Pope Francis addresses pilgrims gathered in St. Peter’s Square at the Vatican after the recitation of the Regina Caeli prayer on April 14, 2024. / Credit: Vatican Media
Rome Newsroom, Apr 14, 2024 / 10:56 am (CNA).
Pope Francis expressed his concern over escalating tensions in the Middle East following Iran’s missile attack Saturday against Israel, a concern he raised after imploring Christians to share their stories of encountering Christ, which he said would create a richer and more beautiful environment for all.
“I follow in prayer and with concern, even pain, the news that has arrived in the last few hours on the worsening of the situation in Israel due to the intervention by Iran,” the pope said to all those gathered before him in St. Peter’s Square on April 14.
“I make a heartfelt appeal to stop any action that could fuel a spiral of violence with the risk of dragging the Middle East into an even greater conflict of war.
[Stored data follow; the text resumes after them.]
Lemma update_in_table id new w : ok w → in_table w (updateSessionState id new w).2.
Proof. intros Hok. rewrite <-updateSessionState_task_run. apply change_in_table; [done|]. intros s. apply alters_update_state. Qed.
Lemma interrupt_in_table id w : ok w → in_table w (interruptSession id w).2.
Proof.
  intros Hok. apply read_in_table. intros o w' Hrun. destruct o as [s|]; [|by apply fades_in_table].
  destruct (negb _); [by apply fades_in_table|]. by eapply update_in_table, ok_read.
Qed.
Lemma resume_in_table id w : ok w → in_table w (resumeSession id w).2.
Proof.
  intros Hok. apply read_in_table. intros o w' Hrun. destruct o as [s|]; [|by apply fades_in_table].
  by eapply update_in_table, ok_read.
Qed.

(** A service that works off its requests one after the other. *)
Definition voice_request_run (r : voice_request) : eff W unit := run_task (voice_task r).
Definition voice_run (requests : list voice_request) w : W := foldl (λ w r, (voice_request_run r w).2) w requests.

(** What a request does to the session under an id. *)
Definition session_step (r : voice_request) (o o' : option VoiceSession) : Prop :=
  match o' with
  | None => True
  | Some s' => (∃ s, o = Some s ∧ next_state s s') ∨ (∃ u c a m, r = Create u c a m ∧ vs_state s' = ConversationState.IDLE)
  end.

Lemma in_table_step r w w' : in_table w w' → ∀ id, session_step r (session_at id w) (session_at id w').
Proof. intros Ht id. destruct (session_at id w') as [s'|] eqn:Hs; [|done]. left. by apply Ht. Qed.

Lemma fades_step r (m : eff W unit) w : moves fades m → ∀ id, session_step r (session_at id w) (session_at id (m w).2).
Proof. intros Hm. apply in_table_step, fades_in_table, Hm. Qed.
End States.

(** C12: the states of a conversation follow the table.  A request that runs alone, whichever of its
    commands fail, leaves every session in the state it had or in one that [validTransitions] allows
    next, or forgets it; only [createSession] makes a session readable, and that one is idle. *)
Theorem requests_follow_table `{!Redis DB, !RedisLaws DB, !HasRedis DB W, !Ticking W, !RedisServer, !RedisLens DB W}
    `{!MonotoneServer, !Clock, !PositiveClock, !Crypto} r (w : W) id :
  sessions_ok w → session_step r (session_at id w) (session_at id (voice_request_run r w).2).
Proof.
  intros Hok. revert id. unfold voice_request_run. destruct r; cbn [voice_task]; rewrite run_finished.
  - rewrite createSession_task_run. intros id. destruct (session_at id (createSession _ _ _ _ w).2) as [s'|] eqn:Hs; [|done].
    apply alters_create in Hs as [Hs|Hs]; [left; exists s'; split; [done|by left]|right]. by repeat eexists.
  - rewrite run_atomic. apply in_table_step, fades_in_table, ages_fades, ages_getSession.
  - rewrite getUserActiveSessions_task_run. apply in_table_step, fades_in_table, ages_fades, ages_getUserActiveSessions.
  - rewrite updateSessionState_task_run. by apply in_table_step, update_in_table.
  - apply in_table_step, change_in_table; [done|]. intros s. apply alters_append_message.
  - rewrite interruptSession_task_run. by apply in_table_step, interrupt_in_table.
  - rewrite resumeSession_task_run. by apply in_table_step, resume_in_table.
  - rewrite terminateSession_task_run. apply in_table_step, fades_in_table, fades_terminateSession.
  - apply in_table_step, change_in_table; [done|]. intros s. apply alters_set_socket.
  - apply in_table_step, change_in_table; [done|]. intros s. apply alters_ping.
  - rewrite run_atomic. apply in_table_step, fades_in_table, ages_fades, ages_command. auto with spares.
  - rewrite run_atomic. apply in_table_step, fades_in_table, ages_fades, ages_deleteUserActiveSession.
  - rewrite run_atomic. apply in_table_step, fades_in_table, ages_fades, ages_refresh.
  - rewrite cleanup_task_run. apply in_table_step, fades_in_table, fades_cleanup.
  - rewrite cleanup_task_run. apply in_table_step, fades_in_table, fades_cleanup.
Qed.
No one should threaten the existence of others,” he added.
On Saturday evening Iran launched over 300 drones and missiles on military targets in Israel in retaliation for an Israeli attack on the Iranian Embassy in Syria’s capital Damascus on April 1, which killed seven.
Pope Francis also renewed his exhortation for peace as the Israel-Hamas war continues unabated, calling for “the Israelis and Palestinians to live in two states, side by side, in security, it is their deep and legitimate desire, and it is their right.”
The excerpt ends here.